You might think that you need to be in a gym environment to get fit, but if you've have good training Melissa says there's no reason why you can't continue at home.

“All you need is a bench and a set of dumbbells,” she explains.

5. Focusing only on weight training

It might sound counterintuitive, but if you want to be good at weight training you might want to put them down occasionally.

“If you want to have good, balanced fitness you need to look at the whole picture; weight training, cardio, mobility, flexibility,” Melissa explains. “If you're not looking after your heart and lungs you're going to have trouble.

“Weight training is great for your joints, especially for women in the long-term. But it's not the only option. You still need to make sure your heart rate is going up, even if it's only going for a good walk three times a week.”

6. Trying to match everyone around you

No matter how competitive you are, remember that you don't need to compare your training to anyone except yourself.

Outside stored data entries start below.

(** ** What the data-access functions can do *)

Lemma itemExists_outcome item callback w :
  itemExists item callback w = callback (VBool false) (answered w)
  \/ (exists e, itemExists item callback w = (Thrown e, w))
  \/ (exists e, itemExists item callback w = (Thrown e, answered w)).
Proof.
  destruct (get_cases item "id" w) as [[e E] | [x E]].
  { right. left. exists e. unfold itemExists, bind at 1. rewrite E.
    reflexivity. }
  destruct w as [[t n fl] r c].
  destruct fl as [|[e|] fl].
  2: { right. right. eexists. unfold itemExists, bind at 1. rewrite E.
       reflexivity. }
  all: destruct x;
    first [ left; unfold itemExists, bind at 1; rewrite E; reflexivity
          | right; right; eexists; unfold itemExists, bind at 1; rewrite E;
            reflexivity ].
Qed.

Lemma updateItem_outcome item callback w :
  updateItem item callback w = callback VUndef absent (answered w)
  \/ (exists e, updateItem item callback w = (Thrown e, w))
  \/ (exists e, updateItem item callback w = (Thrown e, answered w)).
Proof.
  unfold updateItem.
  destruct (itemExists_outcome item
    (fun exists_ =>
       if negb (truthy exists_) then callback VUndef absent
       else
         name <- get item "name" ;;
         expiration <- get item "expiration" ;;
         quantity <- get item "quantity" ;;
         id <- get item "id" ;;
         db_query UPDATE_BY_ID [name; expiration; quantity; id]
           (fun err result => callback err item)) w)
    as [E | [[e E] | [e E]]]; rewrite E.
  - left. reflexivity.
  - right. left. exists e. reflexivity.
  - right. right. exists e. reflexivity.
Qed.

Lemma deleteItem_outcome item callback w :
  deleteItem item callback w = callback VUndef absent (answered w)
  \/ (exists e, deleteItem item callback w = (Thrown e, w))
  \/ (exists e, deleteItem item callback w = (Thrown e, answered w)).
Proof.
  unfold deleteItem.
  destruct (itemExists_outcome item
    (fun exists_ =>
       if negb (truthy exists_) then callback VUndef absent
       else
         id <- get item "id" ;;
         db_query DELETE_BY_ID [id] (fun err result => callback err item)) w)
    as [E | [[e E] | [e E]]]; rewrite E.
  - left. reflexivity.
  - right. left. exists e. reflexivity.
  - right. right. exists e. reflexivity.
Qed.

(** X6.  The existence check never reports that a row is present: for
    every item, every callback and every state of the database, either
    the callback is called once, with [false], after the count was
    answered, or a TypeError is thrown and the callback is not called. *)
Theorem itemExists_never_reports_presence :
  forall (item : Val) (callback : Val -> M unit) (w : World),
    itemExists item callback w = callback (VBool false) (answered w)
    \/ (exists e, itemExists item callback w = (Thrown e, w))
    \/ (exists e, itemExists item callback w = (Thrown e, answered w)).
Proof. exact itemExists_outcome. Qed.
(** [void loadPrivateKey(const char* path, const char* format)] *)
Definition loadPrivateKey (path format : option string) : M unit :=
  match path, format with
  | Some path, Some format =>
      if String.eqb format "PEM" then
        rc <- on_CERT "SSL_CTX_use_PrivateKey_file"
                (fun c => SSL_CTX_use_PrivateKey_file c path) ;;
        if rc =? 0 then
          errors <- getErrors ;;
          throw (runtime_error ("SSL_CTX_use_PrivateKey_file: " ++ errors)%string)
        else ret tt
      else
        throw (runtime_error ("Unsupported private key format: " ++ format)%string)
  | _, _ =>
      throw (invalid_argument "loadPrivateKey: either <path> or <format> is nullptr")
  end.

(** [void loadPrivateKeyFromBufferPEM(folly::StringPiece pkey)] *)
Definition loadPrivateKeyFromBufferPEM (pkey : option (list ascii)) : M unit :=
  match pkey with
  | None => throw (invalid_argument "loadPrivateKey: <pkey> is nullptr")
  | Some data =>
      if negb BIO_new_ok then
        ERR_put_errors (ERR_raised "BIO_new") ;;;
        errors <- getErrors ;; throw (runtime_error ("BIO_new: " ++ errors)%string)
      else
        let size := Z.of_nat (length data) in
        let (written, bio) := BIO_write [] data (to_int size) in
        if (written <=? 0) || negb (to_unsigned written =? size) then
          errors <- getErrors ;; throw (runtime_error ("BIO_write: " ++ errors)%string)
        else
          r <- read_PrivateKey bio ;;
          match r with
          | (None, _) =>
              errors <- getErrors ;;
              throw (runtime_error ("PEM_read_bio_PrivateKey: " ++ errors)%string)
          | (Some key, _) =>
              rc <- on_CERT "SSL_CTX_use_PrivateKey"
                      (fun c => SSL_CTX_use_PrivateKey c key) ;;
              if rc =? 0 then
                errors <- getErrors ;;
                throw (runtime_error ("SSL_CTX_use_PrivateKey: " ++ errors)%string)
              else ret tt
          end
  end.

(** [bool isCertKeyPairValid() const] *)
Definition isCertKeyPairValid : M bool :=
  c <- gets (fun w => cert (ctx_ (self w))) ;;
  report "SSL_CTX_check_private_key" (SSL_CTX_check_private_key c) ;;;
  ret (SSL_CTX_check_private_key c =? 1).

Definition mismatch : exception :=
  runtime_error "SSL certificate and private key do not match".

(** [void loadCertKeyPairFromBufferPEM(StringPiece cert, StringPiece pkey)] *)
Definition loadCertKeyPairFromBufferPEM (cert pkey : option (list ascii)) : M unit :=
  loadCertificateFromBufferPEM cert ;;;
  loadPrivateKeyFromBufferPEM pkey ;;;
  valid <- isCertKeyPairValid ;;
  if negb valid then throw mismatch else ret tt.
Lemma keeps_ensureIntercom (name : option string) (callback : M jsval) :
  keeps f callback -> keeps f (ensureIntercom name callback).
Proof.
  intros Hc. unfold ensureIntercom, log.
  apply keeps_bind; [apply keeps_gets|intros blocked].
  apply keeps_if.
  - apply keeps_bind; [apply keeps_modify, f_emit|intro; apply keeps_ret].
  - apply keeps_bind; [apply keeps_gets|intros booted].
    apply keeps_if; [|exact Hc].
    apply keeps_bind; [apply keeps_modify, f_emit|intro; apply keeps_ret].
Qed.

Lemma keeps_refresh : keeps f refresh.
Proof.
  unfold refresh. apply keeps_bind; [|intro; apply keeps_ret].
  apply keeps_ensureIntercom. unfold refreshAction.
  apply keeps_bind; [apply keeps_gets|intro].
  apply keeps_bind; [apply keeps_IntercomAPI|intro; apply keeps_ret].
Qed.

(** Every guarded action only dispatches, except that of [update(props)],
    which also stores the merged blob. *)
Lemma keeps_guardedAction (c : command) :
  (forall props, c = CUpdate (Some props) ->
     forall s blob, f (set_window (mkWindow (Intercom (window s)) blob) s) = f s) ->
  keeps f (guardedAction c).
Proof.
  intros Hblob.
  destruct c as [[props|]| | | |message| |tourId|event [d|]];
    unfold guardedAction, updateAction, hideAction, showAction,
      showMessagesAction, showNewMessagesAction, getVisitorIdAction,
      startTourAction, trackEventAction.
  1: { apply keeps_bind; [|intro].
       - apply keeps_modify. intros s. apply (Hblob props eq_refl).
       - apply keeps_bind; [apply keeps_IntercomAPI|intro; apply keeps_ret]. }
  1: { apply keeps_bind; [apply keeps_refresh|intro; apply keeps_ret]. }
  4: destruct (truthy_str message).
  all: first
    [ apply keeps_IntercomAPI
    | apply keeps_bind; [apply keeps_IntercomAPI|intro; apply keeps_ret] ].
Qed.

Lemma keeps_run (c : command) :
  (forall props, c = CUpdate (Some props) ->
     forall s blob, f (set_window (mkWindow (Intercom (window s)) blob) s) = f s) ->
  keeps f (run c).
Proof.
  intros Hblob s. rewrite (proj1 (run_guarded c s)).
  apply keeps_ensureIntercom, keeps_guardedAction, Hblob.
Qed.

End Frame.

Ltac keeps_step :=
  first
    [ apply keeps_ret
    | apply keeps_gets
    | apply keeps_IntercomAPI; reflexivity
    | apply keeps_modify; reflexivity
    | apply keeps_when_some; intro
    | apply keeps_if
    | apply keeps_bind; [|intro] ].

(** X3. No guarded command of the context value touches the lifecycle: the
    booted flag, the ping flag and the vendor handle are as they were after
    any of them, in any state; and the settings blob changes only under an
    [update] called with props. *)
Theorem guarded_commands_keep_lifecycle (c : command) (s : State) :
  isBooted (exec (run c) s) = isBooted s
  /\ ping (exec (run c) s) = ping s
  /\ Intercom (window (exec (run c) s)) = Intercom (window s)
  /\ match c with
     | CUpdate (Some _) => True
     | _ => intercomSettings (window (exec (run c) s)) = intercomSettings (window s)
     end.
Proof.
  split; [|split; [|split]].
  - apply (keeps_run isBooted); reflexivity.
  - apply (keeps_run ping); reflexivity.
  - apply (keeps_run (fun s => Intercom (window s))); reflexivity.
  - destruct c as [[props|]| | | |message| |tourId|event d]; [exact I|..];
      apply (keeps_run (fun s => intercomSettings (window s)));
      try reflexivity; intros props Heq; discriminate.
Qed.

(** X4. [boot] and [shutdown] never add, replace or remove the vendor
    handle, in any state and whatever they are given; of the context
    functions only [hardShutdown] removes it. *)
Theorem boot_and_shutdown_keep_handle (props : option IntercomProps) (s : State) :
  Intercom (window (exec (boot props) s)) = Intercom (window s)
  /\ Intercom (window (exec shutdown s)) = Intercom (window s)
  /\ intercomSettings (window (exec shutdown s)) = intercomSettings (window s).
Proof.
  assert (Hboot : keeps (fun s => Intercom (window s)) (boot props))
    by (unfold boot, getIntercomSettings, log, call; repeat keeps_step).
  assert (Hhandle : keeps (fun s => Intercom (window s)) shutdown)
    by (unfold shutdown; repeat keeps_step).
  assert (Hblob : keeps (fun s => intercomSettings (window s)) shutdown)
    by (unfold shutdown; repeat keeps_step).
  split; [apply Hboot|]. split; [apply Hhandle|apply Hblob].
Qed.

(** *** Sessions: shutdown and the next boot *)

Lemma shutdown_booted (s : State) :
  isBooted s = true ->
  exec shutdown s
  = mkState (window s) false (ping s) (start s) (now s)
            (trace s ++ [EApi "shutdown" [] true (is_function (Intercom (window s)))]).
Proof.
  intros Hb. unfold shutdown. unfold_m. simpl. rewrite Hb. simpl.
  destruct (is_function (Intercom (window s))); simpl;
    unfold emit, set_isBooted; simpl; rewrite ?Hb; destruct s; reflexivity.
Qed.

Lemma dispatches_bootEvents (props : option IntercomProps) (s : State) :
  dispatches "boot" (bootEvents props s) = 1%nat
  /\ dispatches "shutdown" (bootEvents props s) = 0%nat.
Proof. unfold bootEvents. destruct (onBoot p); split; reflexivity. Qed.

(** X5. A [shutdown] ends the session but keeps the settings blob, and a
    later [boot] opens a new session: over boot, shutdown, boot the "boot"
    command is dispatched twice and "shutdown" once.  With
    [externalIntercom] set, every key of the first boot's settings that the
    second call does not compute again is carried into the second boot;
    without it the second boot carries the call's settings alone. *)
Theorem shutdown_keeps_blob_for_next_boot
  (first second : option IntercomProps) (s : State) :
  notInitialized s = false ->
  isBooted s = false ->
  let s1 := exec (boot first) s in
  let s2 := exec shutdown s1 in
  let s3 := exec (boot second) s2 in
  isBooted s2 = false
  /\ window s2 = window s1
  /\ intercomSettings (window s2) = Some (bootSettings first s)
  /\ isBooted s3 = true
  /\ intercomSettings (window s3) = Some (bootSettings second s2)
  /\ (forall k,
        bootSettings second s2 !! k
        = match commonSettings (mapIntercomPropsToRawIntercomProps <$> second) !! k with
          | Some v => Some v
          | None => if externalIntercom_ then bootSettings first s !! k else None
          end)
  /\ dispatches "boot" (trace s3) = S (S (dispatches "boot" (trace s)))
  /\ dispatches "shutdown" (trace s3) = S (dispatches "shutdown" (trace s)).
Proof.
  intros Hg Hb s1 s2 s3.
  assert (Hs1 : s1 = mkState (mkWindow (Intercom (window s))
                                (Some (bootSettings first s)))
                      true (ping s) (start s) (now s)
                      (trace s ++ bootEvents first s))
    by apply (boot_fresh first s Hg Hb).
  assert (Hs2 : s2 = mkState (window s1) false (ping s1) (start s1) (now s1)
                      (trace s1 ++ [EApi "shutdown" [] true
                                      (is_function (Intercom (window s1)))]))
    by (apply shutdown_booted; rewrite Hs1; reflexivity).
  assert (Hg2 : notInitialized s2 = false) by (rewrite Hs2, Hs1; exact Hg).
  assert (Hb2 : isBooted s2 = false) by (rewrite Hs2; reflexivity).
  assert (Hs3 : s3 = mkState (mkWindow (Intercom (window s2))
                                (Some (bootSettings second s2)))
                      true (ping s2) (start s2) (now s2)
                      (trace s2 ++ bootEvents second s2))
    by apply (boot_fresh second s2 Hg2 Hb2).
  split; [exact Hb2|].
  split; [rewrite Hs2; reflexivity|].
  split; [rewrite Hs2, Hs1; reflexivity|].
  split; [rewrite Hs3; reflexivity|].
  split; [rewrite Hs3; reflexivity|].
  split.
  { intros k. unfold bootSettings at 1.
    destruct externalIntercom_.
    - rewrite spread_lookup. rewrite Hs2, Hs1. reflexivity.
    - destruct (commonSettings _ !! k); reflexivity. }
  destruct (dispatches_bootEvents first s) as [Hb1 Hsh1].
  destruct (dispatches_bootEvents second s2) as [Hb3 Hsh3].
  rewrite Hs3. simpl trace. rewrite !dispatches_app, Hb3, Hsh3.
  rewrite Hs2. simpl trace. rewrite !dispatches_app.
  rewrite Hs1. simpl trace. rewrite !dispatches_app, Hb1, Hsh1.
  change (dispatches "boot" [EApi "shutdown" [] true _]) with 0%nat.
  change (dispatches "shutdown" [EApi "shutdown" [] true _]) with 1%nat.
  split; lia.
Qed.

“I'm a feminist, but I do accept the fact that men are stronger than me – and that's okay,” Melissa says. “They're physically built with more muscle density and more bone density, so I don't need to compete with a man. At all.

“Women don't have to prove anything, except to themselves.”

7. Being afraid to lift heavy

On the opposite side of that is those of us who worry about going up in weight. Understandable, but it won't get you anywhere. “A lot of women think they're going to get bulky, but it just won't happen,” Melissa says. “We're not built to do that. Going for the really tiny weights won't help progression.

“The only way that women can build a lot of muscle is if we train really heavy, and really regularly, but that's powerlifting. You won't get that from training three times a week, because we just don't have the testosterone for it. Don't be afraid of the bigger weights; that's where the results are.”

8. Not embracing failure

Just like anything in life, sometimes you've got to embrace the ups and the downs with your weight training. “A lot of the time people are scared to lift heavy as they don't want to fail – but you should be getting to the point where you feel like you need a break. Your body sends a message to the brain to get stronger, and if you don't find it tough you just won't.”

9. Not eating enough

Why put pressure on yourself with a strict diet and exercise plan? Melissa says it's best to make changes one step at a time.

“My suggestion, if people come to me and say they want to lose weight, is to tell them not to touch their diet in the first month,” she explains. “Of course you can make small tweaks, but the focus for the first month should be getting into training three to four times a week.

“When you've got to the end of the month and got into a routine, then you can switch up the diet, because making huge changes to both in the beginning is pretty much setting yourself up for failure. It's just too much.

“Focus on the one thing, get training regularly, make that part of your habit, then the next thing you have to change you only have to alter one habit. You'll probably find that what happens, as a result of training regularly, is you actually star making better choices with your food naturally rather than forcing it.

“Give yourself realistic targets and you won't feel the guilt.”